++++ Data for this task

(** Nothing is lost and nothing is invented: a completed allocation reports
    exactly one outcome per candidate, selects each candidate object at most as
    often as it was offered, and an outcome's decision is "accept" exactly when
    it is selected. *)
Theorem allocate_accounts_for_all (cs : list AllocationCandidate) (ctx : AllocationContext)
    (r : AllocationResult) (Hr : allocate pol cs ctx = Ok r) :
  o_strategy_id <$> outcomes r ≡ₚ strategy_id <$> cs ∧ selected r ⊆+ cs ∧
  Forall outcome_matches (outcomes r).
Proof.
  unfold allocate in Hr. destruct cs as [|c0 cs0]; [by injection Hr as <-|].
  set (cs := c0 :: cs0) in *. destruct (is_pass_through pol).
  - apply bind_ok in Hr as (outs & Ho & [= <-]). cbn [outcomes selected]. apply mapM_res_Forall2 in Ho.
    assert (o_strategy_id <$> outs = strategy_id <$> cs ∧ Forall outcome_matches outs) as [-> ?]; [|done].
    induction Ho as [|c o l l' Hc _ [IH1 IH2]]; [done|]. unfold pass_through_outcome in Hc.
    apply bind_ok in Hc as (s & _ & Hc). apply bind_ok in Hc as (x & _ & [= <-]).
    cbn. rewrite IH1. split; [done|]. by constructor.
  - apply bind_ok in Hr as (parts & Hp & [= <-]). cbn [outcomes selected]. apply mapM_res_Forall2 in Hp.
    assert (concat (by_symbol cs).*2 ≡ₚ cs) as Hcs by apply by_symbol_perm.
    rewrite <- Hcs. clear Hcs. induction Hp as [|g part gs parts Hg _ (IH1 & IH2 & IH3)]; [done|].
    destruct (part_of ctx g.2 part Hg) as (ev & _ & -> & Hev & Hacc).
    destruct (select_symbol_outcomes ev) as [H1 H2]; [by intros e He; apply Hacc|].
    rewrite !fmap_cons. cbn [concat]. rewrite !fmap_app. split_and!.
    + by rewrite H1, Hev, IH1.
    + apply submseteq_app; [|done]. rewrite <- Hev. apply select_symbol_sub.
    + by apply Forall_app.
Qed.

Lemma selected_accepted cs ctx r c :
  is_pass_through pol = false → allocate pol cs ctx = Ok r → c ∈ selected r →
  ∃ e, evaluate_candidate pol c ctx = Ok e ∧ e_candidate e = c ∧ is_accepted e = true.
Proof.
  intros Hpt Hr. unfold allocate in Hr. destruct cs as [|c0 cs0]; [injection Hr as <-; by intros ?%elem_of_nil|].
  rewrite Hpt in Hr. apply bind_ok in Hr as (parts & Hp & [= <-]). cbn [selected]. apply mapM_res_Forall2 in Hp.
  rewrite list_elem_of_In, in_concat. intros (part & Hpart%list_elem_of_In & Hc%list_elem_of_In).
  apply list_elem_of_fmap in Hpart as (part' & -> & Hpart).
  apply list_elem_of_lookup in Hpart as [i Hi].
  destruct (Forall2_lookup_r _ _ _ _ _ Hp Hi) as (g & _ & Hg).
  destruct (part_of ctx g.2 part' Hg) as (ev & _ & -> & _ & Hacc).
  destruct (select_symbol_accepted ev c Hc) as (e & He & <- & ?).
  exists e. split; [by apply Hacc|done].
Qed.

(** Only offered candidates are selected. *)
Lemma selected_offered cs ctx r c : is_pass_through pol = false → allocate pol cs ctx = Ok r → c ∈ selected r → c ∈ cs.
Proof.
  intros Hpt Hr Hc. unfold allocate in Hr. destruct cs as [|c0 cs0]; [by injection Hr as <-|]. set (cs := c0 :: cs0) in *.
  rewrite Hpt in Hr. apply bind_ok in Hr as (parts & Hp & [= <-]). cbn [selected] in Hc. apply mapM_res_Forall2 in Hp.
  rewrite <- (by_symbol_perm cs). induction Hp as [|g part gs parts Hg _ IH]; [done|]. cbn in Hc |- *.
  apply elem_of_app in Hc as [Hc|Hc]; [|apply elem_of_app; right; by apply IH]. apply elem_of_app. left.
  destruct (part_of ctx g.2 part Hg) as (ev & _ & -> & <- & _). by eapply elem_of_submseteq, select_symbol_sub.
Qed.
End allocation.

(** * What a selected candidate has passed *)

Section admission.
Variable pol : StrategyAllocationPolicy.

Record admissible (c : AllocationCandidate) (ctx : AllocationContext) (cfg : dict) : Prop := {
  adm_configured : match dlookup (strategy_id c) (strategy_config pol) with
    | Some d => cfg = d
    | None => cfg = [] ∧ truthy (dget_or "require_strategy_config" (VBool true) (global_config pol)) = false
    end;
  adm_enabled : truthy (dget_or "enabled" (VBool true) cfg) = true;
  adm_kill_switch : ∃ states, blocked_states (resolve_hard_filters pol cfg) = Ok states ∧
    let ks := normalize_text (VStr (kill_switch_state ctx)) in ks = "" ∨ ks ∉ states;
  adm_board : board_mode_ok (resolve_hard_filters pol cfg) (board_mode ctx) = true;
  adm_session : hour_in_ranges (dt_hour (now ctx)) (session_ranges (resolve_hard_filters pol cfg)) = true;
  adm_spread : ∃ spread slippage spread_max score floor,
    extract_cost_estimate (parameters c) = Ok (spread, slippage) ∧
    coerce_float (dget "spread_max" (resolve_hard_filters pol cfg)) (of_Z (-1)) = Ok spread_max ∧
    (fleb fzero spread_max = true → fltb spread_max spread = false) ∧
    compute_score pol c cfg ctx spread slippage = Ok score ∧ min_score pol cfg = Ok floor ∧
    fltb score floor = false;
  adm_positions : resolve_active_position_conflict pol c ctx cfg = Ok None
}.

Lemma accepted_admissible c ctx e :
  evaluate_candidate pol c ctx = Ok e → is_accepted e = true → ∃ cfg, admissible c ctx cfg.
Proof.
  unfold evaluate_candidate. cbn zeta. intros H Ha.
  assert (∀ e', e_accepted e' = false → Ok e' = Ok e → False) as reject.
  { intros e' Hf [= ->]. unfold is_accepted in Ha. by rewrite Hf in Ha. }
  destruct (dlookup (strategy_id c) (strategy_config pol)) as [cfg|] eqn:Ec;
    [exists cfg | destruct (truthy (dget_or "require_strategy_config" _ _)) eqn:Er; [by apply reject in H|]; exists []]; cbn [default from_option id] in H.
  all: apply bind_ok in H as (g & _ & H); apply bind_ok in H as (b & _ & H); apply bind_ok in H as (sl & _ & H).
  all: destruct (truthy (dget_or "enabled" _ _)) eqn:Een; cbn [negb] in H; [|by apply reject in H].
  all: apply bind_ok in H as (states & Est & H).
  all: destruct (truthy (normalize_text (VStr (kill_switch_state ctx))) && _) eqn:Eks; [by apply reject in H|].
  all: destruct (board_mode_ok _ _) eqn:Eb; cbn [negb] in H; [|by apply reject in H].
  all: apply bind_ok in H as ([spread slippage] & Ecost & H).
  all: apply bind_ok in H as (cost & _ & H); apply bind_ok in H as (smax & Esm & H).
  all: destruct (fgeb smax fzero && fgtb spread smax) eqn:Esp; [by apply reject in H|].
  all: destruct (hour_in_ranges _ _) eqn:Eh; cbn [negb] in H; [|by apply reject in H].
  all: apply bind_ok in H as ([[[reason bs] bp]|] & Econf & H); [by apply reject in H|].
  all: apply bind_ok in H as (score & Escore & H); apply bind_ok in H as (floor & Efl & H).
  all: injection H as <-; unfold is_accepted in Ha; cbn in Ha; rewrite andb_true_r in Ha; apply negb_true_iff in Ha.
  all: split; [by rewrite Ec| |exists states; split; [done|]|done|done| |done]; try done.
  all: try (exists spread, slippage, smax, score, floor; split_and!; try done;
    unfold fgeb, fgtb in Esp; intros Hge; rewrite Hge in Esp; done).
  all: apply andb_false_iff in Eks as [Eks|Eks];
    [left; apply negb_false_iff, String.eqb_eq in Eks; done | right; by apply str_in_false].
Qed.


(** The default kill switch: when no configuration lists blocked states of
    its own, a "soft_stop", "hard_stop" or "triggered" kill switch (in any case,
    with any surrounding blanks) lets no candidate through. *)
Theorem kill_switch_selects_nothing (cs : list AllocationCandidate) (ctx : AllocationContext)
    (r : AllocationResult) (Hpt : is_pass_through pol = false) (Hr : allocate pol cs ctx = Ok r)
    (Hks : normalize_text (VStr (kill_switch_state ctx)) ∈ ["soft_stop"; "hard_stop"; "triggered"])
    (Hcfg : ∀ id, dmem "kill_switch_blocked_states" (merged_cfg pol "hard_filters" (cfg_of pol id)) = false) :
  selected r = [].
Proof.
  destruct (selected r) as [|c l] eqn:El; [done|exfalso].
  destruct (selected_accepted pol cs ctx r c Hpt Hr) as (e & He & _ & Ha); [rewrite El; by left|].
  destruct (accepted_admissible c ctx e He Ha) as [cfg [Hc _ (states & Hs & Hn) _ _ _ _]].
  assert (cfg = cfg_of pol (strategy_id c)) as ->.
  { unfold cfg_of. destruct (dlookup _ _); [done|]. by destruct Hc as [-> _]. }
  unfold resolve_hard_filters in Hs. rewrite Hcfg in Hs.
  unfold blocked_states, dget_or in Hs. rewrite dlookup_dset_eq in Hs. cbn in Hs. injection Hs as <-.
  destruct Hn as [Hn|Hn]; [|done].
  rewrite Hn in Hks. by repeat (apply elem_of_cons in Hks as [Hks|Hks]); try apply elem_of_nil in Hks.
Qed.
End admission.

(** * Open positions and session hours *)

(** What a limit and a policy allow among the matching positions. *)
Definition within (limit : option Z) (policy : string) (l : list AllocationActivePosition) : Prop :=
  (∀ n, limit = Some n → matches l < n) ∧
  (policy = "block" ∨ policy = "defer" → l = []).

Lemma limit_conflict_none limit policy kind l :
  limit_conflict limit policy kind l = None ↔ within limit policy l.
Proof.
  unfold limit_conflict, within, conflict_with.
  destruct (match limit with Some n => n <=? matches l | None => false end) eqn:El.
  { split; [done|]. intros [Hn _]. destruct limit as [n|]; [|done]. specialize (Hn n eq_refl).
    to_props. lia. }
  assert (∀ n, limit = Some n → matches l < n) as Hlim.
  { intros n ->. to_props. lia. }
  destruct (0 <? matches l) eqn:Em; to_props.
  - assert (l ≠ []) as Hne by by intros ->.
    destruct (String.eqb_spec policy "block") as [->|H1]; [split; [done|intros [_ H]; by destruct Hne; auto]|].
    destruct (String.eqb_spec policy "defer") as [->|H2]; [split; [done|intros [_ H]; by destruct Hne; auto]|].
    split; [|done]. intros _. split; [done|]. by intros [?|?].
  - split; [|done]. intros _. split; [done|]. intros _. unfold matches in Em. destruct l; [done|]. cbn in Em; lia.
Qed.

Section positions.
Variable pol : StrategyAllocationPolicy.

++++++++

◆ **Try it**
Copy out each line of the entries above that holds "induction".

◆ **Exercise solution**
    induction Ho as [|c o l l' Hc _ [IH1 IH2]]; [done|]. unfold pass_through_outcome in Hc.
    rewrite <- Hcs. clear Hcs. induction Hp as [|g part gs parts Hg _ (IH1 & IH2 & IH3)]; [done|].
  rewrite <- (by_symbol_perm cs). induction Hp as [|g part gs parts Hg _ IH]; [done|]. cbn in Hc |- *.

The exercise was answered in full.